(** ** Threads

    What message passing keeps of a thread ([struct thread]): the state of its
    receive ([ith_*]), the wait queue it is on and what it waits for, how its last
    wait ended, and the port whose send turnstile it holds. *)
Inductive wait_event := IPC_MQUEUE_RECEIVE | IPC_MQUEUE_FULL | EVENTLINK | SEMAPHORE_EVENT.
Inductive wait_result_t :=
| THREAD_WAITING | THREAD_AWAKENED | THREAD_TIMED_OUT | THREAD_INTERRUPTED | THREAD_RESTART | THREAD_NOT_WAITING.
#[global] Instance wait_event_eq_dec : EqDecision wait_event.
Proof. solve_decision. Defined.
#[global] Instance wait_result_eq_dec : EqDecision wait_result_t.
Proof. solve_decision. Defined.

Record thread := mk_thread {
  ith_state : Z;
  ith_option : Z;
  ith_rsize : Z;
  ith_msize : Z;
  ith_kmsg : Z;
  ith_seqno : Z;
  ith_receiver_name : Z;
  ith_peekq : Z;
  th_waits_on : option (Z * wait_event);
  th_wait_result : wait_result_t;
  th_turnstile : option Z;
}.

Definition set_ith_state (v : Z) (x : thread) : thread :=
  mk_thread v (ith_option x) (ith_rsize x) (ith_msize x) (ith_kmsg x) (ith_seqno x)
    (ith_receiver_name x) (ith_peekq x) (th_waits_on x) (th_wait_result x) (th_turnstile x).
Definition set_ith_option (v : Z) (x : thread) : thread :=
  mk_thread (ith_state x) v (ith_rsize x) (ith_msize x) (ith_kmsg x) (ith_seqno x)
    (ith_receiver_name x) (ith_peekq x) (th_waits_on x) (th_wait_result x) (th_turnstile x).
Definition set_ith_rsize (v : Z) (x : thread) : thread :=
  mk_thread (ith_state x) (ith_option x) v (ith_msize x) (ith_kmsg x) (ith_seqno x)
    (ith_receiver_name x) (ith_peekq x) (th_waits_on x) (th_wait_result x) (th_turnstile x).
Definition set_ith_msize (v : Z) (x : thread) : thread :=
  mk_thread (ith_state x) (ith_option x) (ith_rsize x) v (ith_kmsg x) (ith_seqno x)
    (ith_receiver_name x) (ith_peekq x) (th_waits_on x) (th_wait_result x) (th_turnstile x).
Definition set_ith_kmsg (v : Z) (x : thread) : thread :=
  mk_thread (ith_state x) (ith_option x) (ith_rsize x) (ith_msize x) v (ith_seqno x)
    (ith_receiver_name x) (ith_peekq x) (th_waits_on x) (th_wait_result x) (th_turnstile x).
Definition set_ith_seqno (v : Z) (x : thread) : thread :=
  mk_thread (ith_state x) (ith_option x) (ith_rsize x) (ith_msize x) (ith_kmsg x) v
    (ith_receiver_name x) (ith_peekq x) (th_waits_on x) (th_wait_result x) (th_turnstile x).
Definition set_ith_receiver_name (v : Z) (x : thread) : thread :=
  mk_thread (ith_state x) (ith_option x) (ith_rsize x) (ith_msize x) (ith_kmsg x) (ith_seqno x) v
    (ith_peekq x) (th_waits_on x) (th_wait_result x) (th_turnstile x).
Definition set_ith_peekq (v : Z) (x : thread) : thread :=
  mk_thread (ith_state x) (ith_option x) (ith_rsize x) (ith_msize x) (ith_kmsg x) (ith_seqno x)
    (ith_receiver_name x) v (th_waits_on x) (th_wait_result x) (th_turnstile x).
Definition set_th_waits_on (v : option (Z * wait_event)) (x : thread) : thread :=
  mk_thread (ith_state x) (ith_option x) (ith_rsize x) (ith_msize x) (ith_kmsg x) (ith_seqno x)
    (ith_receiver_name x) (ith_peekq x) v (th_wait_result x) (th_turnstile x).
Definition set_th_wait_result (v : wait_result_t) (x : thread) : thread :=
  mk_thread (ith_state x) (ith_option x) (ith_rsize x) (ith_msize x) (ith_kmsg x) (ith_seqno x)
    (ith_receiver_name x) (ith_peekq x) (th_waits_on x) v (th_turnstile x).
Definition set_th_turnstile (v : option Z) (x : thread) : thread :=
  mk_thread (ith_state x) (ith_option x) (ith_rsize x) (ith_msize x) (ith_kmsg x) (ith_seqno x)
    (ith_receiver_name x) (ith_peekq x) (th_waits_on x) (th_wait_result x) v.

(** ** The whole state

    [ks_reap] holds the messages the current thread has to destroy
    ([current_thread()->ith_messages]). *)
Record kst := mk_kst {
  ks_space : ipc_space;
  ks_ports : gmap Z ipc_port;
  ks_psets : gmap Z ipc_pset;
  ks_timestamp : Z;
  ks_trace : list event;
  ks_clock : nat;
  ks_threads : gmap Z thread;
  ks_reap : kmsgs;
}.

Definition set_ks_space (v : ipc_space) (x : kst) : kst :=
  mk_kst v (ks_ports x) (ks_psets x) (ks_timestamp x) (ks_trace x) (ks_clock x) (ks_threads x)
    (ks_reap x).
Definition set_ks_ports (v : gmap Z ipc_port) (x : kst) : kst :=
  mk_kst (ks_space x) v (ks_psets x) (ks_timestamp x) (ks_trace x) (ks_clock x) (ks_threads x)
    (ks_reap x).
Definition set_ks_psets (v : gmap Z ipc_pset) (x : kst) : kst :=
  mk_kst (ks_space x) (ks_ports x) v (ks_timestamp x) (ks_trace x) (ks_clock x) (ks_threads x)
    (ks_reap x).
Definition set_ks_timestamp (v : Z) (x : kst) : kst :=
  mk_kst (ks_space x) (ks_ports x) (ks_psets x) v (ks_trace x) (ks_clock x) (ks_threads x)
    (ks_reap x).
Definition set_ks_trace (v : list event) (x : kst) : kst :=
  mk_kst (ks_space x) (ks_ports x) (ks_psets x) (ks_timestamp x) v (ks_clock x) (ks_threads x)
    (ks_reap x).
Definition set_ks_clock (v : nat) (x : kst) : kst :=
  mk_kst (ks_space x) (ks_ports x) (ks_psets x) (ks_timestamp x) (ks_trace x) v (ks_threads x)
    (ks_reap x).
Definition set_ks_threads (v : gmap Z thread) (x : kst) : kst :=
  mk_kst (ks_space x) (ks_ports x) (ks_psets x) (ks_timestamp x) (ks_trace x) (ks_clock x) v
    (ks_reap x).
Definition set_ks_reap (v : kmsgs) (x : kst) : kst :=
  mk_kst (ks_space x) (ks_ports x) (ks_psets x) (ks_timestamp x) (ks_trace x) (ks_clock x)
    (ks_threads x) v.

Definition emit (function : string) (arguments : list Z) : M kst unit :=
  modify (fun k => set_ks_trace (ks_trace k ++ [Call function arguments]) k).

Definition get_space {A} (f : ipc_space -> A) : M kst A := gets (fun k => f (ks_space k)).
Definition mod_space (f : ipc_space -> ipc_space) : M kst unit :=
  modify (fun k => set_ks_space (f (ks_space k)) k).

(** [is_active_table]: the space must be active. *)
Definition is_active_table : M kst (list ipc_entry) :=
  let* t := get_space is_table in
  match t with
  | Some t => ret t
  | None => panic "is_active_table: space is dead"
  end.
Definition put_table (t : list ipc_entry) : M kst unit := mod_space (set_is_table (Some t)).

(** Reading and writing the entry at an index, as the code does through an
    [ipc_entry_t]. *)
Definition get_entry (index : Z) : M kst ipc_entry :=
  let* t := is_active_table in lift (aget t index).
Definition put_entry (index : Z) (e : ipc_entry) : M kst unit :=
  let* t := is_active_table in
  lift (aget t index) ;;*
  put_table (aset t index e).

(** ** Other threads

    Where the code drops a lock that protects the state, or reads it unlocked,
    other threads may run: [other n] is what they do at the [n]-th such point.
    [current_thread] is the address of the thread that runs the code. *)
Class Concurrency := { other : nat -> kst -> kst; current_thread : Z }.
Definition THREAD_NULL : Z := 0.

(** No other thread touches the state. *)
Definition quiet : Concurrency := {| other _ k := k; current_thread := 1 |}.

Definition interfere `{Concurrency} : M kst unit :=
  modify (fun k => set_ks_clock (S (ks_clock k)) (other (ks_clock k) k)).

§ §

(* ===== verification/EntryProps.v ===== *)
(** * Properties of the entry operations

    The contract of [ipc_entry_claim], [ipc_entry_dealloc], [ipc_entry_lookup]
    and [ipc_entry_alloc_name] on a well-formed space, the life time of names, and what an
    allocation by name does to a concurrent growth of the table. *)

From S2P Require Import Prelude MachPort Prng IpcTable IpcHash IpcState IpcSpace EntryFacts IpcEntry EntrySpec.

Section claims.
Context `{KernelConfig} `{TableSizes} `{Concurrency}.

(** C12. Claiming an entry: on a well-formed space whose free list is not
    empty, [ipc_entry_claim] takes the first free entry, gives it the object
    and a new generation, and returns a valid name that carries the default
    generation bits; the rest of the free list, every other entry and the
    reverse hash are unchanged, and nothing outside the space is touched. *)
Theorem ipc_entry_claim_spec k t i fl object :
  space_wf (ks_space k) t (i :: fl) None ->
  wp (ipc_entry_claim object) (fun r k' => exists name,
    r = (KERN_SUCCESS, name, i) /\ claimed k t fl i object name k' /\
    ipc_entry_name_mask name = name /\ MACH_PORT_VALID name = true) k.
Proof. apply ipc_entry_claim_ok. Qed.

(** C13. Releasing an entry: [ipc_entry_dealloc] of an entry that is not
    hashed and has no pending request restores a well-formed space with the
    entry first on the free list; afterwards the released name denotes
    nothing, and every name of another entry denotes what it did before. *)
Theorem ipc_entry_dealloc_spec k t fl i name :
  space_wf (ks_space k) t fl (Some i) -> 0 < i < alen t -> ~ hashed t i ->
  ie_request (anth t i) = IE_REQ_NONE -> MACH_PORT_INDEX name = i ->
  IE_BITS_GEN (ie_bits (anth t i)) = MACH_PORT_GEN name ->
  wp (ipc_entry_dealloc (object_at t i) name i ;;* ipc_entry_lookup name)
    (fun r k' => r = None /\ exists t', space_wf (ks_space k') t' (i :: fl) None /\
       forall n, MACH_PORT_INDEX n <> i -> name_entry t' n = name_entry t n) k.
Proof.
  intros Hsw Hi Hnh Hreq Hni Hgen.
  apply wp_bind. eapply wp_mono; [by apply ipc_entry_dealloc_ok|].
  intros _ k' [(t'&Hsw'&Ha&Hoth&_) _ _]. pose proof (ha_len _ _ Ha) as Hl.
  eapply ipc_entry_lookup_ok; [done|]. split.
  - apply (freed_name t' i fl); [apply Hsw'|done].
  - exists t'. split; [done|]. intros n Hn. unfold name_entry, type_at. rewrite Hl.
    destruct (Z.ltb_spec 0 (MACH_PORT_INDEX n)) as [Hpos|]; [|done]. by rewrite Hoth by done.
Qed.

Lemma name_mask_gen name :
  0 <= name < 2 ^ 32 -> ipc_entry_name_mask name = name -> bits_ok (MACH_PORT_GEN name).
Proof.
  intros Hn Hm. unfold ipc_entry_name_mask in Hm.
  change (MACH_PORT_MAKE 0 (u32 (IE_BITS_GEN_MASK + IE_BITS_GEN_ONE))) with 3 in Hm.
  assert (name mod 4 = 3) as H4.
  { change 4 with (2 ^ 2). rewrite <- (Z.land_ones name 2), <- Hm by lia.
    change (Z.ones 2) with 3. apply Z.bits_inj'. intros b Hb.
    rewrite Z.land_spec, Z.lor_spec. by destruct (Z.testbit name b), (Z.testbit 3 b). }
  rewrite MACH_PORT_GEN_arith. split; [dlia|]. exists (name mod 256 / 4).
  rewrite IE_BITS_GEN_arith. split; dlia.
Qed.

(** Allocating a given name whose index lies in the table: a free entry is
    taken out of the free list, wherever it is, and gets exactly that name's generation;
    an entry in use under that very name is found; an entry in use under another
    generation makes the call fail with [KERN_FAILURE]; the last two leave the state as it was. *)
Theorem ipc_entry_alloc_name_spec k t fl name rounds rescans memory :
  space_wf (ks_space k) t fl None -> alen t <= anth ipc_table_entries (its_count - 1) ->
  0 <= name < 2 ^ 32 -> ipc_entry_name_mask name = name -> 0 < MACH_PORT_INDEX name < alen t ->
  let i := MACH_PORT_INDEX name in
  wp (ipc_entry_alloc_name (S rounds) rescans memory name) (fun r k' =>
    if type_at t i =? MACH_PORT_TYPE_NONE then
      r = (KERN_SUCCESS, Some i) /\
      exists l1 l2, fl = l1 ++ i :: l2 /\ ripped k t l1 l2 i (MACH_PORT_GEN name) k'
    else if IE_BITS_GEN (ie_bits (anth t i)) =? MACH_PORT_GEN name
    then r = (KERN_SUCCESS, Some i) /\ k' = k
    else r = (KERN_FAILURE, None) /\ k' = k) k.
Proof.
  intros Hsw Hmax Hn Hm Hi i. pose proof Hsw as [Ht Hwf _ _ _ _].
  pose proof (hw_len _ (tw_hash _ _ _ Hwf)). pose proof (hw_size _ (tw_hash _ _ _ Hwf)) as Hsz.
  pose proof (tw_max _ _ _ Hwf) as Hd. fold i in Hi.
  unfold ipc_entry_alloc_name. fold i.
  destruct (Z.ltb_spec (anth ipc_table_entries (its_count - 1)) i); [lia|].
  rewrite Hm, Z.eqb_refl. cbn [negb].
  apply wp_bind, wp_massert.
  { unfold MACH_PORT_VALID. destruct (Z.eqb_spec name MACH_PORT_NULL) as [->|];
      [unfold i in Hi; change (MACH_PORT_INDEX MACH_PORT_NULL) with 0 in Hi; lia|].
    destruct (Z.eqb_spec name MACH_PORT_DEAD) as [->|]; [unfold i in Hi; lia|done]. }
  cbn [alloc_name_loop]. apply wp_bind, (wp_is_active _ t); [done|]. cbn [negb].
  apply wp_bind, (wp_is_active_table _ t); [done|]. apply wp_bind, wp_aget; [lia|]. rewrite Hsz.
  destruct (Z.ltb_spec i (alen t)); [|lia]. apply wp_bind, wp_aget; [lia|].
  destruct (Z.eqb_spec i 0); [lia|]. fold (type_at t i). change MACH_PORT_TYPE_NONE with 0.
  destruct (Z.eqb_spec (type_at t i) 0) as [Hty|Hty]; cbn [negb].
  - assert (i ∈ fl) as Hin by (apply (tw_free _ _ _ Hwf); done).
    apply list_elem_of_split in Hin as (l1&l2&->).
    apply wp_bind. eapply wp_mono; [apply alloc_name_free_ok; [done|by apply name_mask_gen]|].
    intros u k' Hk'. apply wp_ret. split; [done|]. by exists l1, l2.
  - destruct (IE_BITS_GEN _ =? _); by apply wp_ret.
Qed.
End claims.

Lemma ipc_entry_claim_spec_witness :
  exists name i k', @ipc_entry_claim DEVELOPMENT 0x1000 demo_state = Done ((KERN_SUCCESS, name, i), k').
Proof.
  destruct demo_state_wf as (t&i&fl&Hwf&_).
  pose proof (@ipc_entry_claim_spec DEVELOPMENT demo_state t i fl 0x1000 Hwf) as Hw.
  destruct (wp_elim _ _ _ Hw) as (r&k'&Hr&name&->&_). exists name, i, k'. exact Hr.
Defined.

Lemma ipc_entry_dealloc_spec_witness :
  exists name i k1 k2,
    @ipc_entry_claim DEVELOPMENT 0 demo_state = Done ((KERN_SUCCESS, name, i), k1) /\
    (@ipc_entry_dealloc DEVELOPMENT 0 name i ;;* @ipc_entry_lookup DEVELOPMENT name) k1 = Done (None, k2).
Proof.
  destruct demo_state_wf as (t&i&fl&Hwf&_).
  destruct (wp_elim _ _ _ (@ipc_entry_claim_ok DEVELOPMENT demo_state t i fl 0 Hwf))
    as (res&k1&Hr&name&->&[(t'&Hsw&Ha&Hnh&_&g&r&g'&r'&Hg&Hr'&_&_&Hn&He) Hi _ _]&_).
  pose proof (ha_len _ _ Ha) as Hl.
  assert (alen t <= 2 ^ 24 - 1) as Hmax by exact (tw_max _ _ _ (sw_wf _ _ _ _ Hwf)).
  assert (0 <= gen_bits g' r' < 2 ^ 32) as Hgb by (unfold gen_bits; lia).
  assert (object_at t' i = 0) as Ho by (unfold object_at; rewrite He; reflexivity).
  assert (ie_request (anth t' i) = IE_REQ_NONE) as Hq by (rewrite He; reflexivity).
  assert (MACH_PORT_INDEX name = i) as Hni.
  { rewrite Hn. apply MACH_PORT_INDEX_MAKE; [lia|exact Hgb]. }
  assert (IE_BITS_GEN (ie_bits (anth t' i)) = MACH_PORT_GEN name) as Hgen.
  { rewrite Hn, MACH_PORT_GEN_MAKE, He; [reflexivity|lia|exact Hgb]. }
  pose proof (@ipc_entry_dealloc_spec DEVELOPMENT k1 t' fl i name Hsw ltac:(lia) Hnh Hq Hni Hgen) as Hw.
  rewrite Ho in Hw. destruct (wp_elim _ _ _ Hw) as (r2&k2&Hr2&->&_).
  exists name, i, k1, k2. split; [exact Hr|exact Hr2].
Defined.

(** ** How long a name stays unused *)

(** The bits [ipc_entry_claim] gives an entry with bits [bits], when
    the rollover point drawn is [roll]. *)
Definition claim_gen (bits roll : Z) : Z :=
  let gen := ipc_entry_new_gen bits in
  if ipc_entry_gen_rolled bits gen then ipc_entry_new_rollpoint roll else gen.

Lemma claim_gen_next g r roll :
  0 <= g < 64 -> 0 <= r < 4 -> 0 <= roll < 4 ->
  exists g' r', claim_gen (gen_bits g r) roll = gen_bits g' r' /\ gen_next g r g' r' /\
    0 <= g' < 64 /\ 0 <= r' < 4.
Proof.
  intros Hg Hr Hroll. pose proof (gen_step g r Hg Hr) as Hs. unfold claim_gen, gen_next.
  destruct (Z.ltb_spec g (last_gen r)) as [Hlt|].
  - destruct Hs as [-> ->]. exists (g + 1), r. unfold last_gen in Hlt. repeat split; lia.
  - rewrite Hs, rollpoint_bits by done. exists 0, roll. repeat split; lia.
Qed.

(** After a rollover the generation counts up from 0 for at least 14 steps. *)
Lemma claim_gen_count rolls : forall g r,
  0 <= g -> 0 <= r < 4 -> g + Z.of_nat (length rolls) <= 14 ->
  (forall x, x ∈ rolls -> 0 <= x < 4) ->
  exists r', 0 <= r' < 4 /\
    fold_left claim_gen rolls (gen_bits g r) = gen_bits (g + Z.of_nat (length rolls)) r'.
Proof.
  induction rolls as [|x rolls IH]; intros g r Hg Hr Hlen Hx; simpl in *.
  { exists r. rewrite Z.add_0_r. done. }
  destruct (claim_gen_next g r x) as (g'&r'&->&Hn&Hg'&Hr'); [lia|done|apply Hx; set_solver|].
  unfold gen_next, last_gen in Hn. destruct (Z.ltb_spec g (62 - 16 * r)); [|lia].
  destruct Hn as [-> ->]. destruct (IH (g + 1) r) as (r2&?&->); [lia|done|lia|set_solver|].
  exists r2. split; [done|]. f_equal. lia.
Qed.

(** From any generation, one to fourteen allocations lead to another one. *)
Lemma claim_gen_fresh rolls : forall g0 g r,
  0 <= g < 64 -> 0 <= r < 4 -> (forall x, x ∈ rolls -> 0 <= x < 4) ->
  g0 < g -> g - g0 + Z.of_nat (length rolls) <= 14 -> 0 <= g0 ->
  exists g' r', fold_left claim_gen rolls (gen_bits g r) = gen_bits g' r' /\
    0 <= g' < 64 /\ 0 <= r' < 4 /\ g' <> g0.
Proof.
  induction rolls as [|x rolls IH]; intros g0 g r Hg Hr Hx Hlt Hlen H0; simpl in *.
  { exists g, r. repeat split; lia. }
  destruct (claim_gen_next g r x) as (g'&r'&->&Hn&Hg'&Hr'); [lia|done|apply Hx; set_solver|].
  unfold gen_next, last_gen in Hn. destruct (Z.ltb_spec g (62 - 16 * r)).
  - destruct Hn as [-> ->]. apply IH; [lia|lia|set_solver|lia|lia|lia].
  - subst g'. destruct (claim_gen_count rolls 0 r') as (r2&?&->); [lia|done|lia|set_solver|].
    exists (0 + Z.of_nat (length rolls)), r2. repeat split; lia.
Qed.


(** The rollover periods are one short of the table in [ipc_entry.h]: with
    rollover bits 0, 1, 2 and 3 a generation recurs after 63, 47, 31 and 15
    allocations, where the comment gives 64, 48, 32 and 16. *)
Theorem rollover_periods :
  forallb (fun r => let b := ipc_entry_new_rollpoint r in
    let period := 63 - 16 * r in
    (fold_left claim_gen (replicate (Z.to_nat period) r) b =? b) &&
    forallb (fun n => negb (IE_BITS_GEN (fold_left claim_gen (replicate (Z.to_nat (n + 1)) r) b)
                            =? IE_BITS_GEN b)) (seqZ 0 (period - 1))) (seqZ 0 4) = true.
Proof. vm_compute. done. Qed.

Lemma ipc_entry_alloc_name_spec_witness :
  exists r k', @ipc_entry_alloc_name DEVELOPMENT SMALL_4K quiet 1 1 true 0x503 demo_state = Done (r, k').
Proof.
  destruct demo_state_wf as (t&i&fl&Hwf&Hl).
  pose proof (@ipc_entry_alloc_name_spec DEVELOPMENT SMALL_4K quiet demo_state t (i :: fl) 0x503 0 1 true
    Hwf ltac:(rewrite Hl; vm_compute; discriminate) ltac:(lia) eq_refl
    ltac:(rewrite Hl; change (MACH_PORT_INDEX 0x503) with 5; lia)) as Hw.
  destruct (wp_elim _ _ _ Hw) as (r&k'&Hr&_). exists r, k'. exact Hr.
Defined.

§ §

Task goal
Extract exactly and only the lines above from the line containing "Definition put_table (t" through the line containing "other threads may", both end lines included.

Written solution
Definition put_table (t : list ipc_entry) : M kst unit := mod_space (set_is_table (Some t)).

(** Reading and writing the entry at an index, as the code does through an
    [ipc_entry_t]. *)
Definition get_entry (index : Z) : M kst ipc_entry :=
  let* t := is_active_table in lift (aget t index).
Definition put_entry (index : Z) (e : ipc_entry) : M kst unit :=
  let* t := is_active_table in
  lift (aget t index) ;;*
  put_table (aset t index e).

(** ** Other threads

    Where the code drops a lock that protects the state, or reads it unlocked,
    other threads may run: [other n] is what they do at the [n]-th such point.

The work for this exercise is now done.